- [What you have to do] Up to and including the line containing "calls made to", please reproduce the lines of the listing below, starting from the top.

- [Task inputs]
□ □ □ □ □ □ □
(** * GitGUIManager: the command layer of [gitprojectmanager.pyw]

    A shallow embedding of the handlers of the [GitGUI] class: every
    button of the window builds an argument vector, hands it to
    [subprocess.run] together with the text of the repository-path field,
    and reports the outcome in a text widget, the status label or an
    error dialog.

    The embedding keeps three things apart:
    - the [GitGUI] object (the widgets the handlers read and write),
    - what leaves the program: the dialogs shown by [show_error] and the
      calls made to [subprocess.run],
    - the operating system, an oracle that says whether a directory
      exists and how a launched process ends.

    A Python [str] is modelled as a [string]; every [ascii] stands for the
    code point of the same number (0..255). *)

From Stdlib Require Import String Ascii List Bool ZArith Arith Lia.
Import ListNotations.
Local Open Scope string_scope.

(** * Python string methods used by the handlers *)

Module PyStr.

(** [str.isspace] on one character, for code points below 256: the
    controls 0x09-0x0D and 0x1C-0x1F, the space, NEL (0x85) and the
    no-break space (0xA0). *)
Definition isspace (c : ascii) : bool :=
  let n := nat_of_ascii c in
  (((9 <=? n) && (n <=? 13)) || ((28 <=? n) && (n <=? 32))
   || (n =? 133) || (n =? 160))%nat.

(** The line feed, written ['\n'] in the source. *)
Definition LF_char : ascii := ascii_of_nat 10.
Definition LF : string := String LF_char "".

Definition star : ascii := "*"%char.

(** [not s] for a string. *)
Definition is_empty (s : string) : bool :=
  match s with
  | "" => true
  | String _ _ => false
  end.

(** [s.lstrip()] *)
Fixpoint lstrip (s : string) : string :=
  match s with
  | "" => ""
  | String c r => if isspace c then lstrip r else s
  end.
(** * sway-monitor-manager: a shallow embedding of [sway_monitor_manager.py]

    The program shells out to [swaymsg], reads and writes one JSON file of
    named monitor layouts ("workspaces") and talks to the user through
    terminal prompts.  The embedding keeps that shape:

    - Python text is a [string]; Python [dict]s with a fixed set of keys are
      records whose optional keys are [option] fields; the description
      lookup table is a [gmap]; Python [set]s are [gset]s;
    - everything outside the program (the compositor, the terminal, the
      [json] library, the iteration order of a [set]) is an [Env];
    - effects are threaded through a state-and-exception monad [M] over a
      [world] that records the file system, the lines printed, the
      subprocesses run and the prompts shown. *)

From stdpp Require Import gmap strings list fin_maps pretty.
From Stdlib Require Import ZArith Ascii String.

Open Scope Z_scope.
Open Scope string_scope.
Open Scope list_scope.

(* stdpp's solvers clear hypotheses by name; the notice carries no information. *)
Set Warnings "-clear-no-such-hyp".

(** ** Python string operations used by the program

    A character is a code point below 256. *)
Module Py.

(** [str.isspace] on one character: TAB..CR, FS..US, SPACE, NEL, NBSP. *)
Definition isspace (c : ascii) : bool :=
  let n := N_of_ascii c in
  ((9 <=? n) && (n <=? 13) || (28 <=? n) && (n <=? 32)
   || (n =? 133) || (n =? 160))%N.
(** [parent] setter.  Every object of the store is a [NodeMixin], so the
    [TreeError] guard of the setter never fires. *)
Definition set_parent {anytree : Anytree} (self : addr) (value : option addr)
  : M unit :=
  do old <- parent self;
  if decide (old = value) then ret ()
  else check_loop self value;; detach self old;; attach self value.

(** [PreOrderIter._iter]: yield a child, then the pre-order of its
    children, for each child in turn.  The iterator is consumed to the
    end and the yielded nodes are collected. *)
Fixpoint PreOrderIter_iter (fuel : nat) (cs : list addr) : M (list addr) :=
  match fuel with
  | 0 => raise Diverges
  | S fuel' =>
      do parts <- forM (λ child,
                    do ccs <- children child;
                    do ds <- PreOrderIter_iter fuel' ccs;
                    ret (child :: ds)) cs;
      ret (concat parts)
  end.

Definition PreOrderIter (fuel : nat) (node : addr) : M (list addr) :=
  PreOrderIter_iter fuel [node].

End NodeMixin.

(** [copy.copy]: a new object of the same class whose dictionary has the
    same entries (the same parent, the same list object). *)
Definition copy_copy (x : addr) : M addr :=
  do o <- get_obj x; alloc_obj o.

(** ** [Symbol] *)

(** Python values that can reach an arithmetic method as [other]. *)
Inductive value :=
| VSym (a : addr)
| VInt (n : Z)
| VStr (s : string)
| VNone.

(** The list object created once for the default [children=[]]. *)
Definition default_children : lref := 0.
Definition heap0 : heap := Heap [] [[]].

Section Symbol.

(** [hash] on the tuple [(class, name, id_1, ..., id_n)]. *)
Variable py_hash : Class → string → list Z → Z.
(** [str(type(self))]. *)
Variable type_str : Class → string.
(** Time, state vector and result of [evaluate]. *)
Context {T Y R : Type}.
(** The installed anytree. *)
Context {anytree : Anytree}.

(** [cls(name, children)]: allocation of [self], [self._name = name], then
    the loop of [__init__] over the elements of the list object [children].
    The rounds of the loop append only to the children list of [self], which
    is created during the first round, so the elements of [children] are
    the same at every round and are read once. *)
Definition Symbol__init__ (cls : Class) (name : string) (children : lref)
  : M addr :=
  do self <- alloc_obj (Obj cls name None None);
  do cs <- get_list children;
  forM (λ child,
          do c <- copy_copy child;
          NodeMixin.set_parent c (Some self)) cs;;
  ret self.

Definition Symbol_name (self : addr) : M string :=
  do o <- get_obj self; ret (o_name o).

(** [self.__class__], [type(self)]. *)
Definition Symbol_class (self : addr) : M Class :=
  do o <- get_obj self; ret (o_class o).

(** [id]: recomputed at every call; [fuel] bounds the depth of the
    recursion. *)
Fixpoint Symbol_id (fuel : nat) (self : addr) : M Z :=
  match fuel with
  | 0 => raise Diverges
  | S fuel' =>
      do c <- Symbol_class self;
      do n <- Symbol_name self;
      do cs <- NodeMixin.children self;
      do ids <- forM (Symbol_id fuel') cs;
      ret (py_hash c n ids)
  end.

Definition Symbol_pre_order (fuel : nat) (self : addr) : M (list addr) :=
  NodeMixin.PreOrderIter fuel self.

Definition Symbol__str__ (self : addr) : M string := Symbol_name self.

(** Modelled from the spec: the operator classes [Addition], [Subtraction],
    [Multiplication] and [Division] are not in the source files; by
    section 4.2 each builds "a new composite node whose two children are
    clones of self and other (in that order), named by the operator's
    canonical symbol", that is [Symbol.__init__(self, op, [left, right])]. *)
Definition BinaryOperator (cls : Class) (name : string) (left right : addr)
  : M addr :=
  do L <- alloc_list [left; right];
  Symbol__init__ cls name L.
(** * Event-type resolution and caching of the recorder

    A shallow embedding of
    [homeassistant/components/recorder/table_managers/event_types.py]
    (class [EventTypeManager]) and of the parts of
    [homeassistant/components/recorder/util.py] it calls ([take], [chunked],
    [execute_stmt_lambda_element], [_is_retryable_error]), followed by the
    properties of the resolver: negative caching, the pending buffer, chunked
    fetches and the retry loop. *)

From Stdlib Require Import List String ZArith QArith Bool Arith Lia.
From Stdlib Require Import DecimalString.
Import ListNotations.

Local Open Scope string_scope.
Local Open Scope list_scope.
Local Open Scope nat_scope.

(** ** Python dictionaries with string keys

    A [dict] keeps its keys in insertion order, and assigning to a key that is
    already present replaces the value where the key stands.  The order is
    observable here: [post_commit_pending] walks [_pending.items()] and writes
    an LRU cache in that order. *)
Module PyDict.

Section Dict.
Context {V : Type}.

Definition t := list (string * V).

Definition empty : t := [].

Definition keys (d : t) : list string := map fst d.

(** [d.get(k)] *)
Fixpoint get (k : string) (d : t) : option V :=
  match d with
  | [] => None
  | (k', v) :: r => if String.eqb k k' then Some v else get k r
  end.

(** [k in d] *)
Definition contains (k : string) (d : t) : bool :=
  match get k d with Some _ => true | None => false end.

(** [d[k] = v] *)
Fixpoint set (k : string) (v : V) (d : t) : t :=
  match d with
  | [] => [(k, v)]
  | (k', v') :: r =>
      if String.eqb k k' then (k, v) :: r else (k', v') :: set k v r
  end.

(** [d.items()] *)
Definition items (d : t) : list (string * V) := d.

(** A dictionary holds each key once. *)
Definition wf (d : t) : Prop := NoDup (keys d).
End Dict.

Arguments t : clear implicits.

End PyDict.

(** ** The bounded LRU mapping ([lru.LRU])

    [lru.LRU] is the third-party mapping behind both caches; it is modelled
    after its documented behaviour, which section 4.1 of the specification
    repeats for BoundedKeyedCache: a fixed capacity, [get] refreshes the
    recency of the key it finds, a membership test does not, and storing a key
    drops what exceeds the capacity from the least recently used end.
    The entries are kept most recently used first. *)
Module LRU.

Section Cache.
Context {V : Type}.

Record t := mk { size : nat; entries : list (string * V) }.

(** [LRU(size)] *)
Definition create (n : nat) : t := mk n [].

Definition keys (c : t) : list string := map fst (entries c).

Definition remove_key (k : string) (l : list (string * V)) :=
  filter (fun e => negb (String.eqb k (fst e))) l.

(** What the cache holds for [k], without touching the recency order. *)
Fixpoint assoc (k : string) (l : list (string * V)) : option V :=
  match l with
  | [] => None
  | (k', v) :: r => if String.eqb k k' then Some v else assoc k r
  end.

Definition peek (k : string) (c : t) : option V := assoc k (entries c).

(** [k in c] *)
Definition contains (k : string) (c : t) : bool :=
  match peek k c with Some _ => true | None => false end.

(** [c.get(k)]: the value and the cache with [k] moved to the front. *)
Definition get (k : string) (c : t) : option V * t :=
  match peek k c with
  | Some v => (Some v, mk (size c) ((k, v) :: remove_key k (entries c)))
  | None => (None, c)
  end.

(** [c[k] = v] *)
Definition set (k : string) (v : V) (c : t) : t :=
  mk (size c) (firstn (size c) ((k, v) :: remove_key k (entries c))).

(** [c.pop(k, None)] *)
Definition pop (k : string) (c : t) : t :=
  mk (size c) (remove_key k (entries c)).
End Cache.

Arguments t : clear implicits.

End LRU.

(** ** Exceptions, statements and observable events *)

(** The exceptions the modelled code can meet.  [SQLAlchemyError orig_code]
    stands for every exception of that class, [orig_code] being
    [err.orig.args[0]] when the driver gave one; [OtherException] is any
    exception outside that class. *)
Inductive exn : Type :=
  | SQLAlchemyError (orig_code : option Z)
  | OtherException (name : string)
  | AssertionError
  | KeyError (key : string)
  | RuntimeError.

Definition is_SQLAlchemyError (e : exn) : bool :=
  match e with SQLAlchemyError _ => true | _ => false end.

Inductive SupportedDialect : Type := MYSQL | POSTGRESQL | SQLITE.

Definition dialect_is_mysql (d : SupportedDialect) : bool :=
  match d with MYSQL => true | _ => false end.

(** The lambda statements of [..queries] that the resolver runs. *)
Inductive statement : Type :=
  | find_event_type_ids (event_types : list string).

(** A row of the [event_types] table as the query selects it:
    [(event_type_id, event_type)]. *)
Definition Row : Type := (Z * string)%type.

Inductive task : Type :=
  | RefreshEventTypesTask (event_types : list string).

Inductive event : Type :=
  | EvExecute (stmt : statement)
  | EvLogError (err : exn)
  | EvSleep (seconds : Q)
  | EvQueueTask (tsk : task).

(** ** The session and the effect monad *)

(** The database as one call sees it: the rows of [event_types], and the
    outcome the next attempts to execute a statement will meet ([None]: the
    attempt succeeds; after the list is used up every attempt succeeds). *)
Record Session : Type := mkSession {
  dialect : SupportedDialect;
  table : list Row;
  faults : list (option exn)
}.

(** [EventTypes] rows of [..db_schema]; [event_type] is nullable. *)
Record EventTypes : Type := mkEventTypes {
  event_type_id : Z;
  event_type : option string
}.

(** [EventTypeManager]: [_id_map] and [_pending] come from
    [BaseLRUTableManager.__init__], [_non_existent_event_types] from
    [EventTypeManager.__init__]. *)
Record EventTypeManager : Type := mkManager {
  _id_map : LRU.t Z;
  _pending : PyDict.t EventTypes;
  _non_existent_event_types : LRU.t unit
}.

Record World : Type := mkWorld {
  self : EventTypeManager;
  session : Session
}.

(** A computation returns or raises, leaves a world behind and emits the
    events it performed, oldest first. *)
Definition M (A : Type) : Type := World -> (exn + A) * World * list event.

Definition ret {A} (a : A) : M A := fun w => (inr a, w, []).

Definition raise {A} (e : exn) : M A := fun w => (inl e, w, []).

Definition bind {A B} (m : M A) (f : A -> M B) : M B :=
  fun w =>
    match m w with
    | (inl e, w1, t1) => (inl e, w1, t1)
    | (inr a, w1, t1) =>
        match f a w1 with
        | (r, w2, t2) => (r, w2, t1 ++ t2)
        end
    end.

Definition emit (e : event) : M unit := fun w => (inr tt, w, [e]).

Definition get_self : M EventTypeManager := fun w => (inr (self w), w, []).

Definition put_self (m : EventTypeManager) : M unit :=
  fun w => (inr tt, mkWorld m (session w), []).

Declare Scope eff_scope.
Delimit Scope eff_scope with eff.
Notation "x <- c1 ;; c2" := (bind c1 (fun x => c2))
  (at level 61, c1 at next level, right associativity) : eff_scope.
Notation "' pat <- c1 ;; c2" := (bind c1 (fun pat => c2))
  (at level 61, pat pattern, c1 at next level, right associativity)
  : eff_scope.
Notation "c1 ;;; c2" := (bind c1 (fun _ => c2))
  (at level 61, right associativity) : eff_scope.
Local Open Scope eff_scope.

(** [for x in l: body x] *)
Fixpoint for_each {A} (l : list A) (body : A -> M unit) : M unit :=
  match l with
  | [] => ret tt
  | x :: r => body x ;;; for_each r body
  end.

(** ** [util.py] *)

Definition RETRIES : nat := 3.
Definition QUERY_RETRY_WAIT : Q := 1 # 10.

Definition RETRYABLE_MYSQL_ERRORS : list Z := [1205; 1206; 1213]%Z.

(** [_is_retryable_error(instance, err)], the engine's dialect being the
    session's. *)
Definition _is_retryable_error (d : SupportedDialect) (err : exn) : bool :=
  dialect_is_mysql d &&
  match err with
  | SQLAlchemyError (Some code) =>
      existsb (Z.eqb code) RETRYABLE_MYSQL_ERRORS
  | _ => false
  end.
□ □ □ □ □ □ □
- [Solution for this exercise]
(** * GitGUIManager: the command layer of [gitprojectmanager.pyw]

    A shallow embedding of the handlers of the [GitGUI] class: every
    button of the window builds an argument vector, hands it to
    [subprocess.run] together with the text of the repository-path field,
    and reports the outcome in a text widget, the status label or an
    error dialog.

    The embedding keeps three things apart:
    - the [GitGUI] object (the widgets the handlers read and write),
    - what leaves the program: the dialogs shown by [show_error] and the
      calls made to [subprocess.run],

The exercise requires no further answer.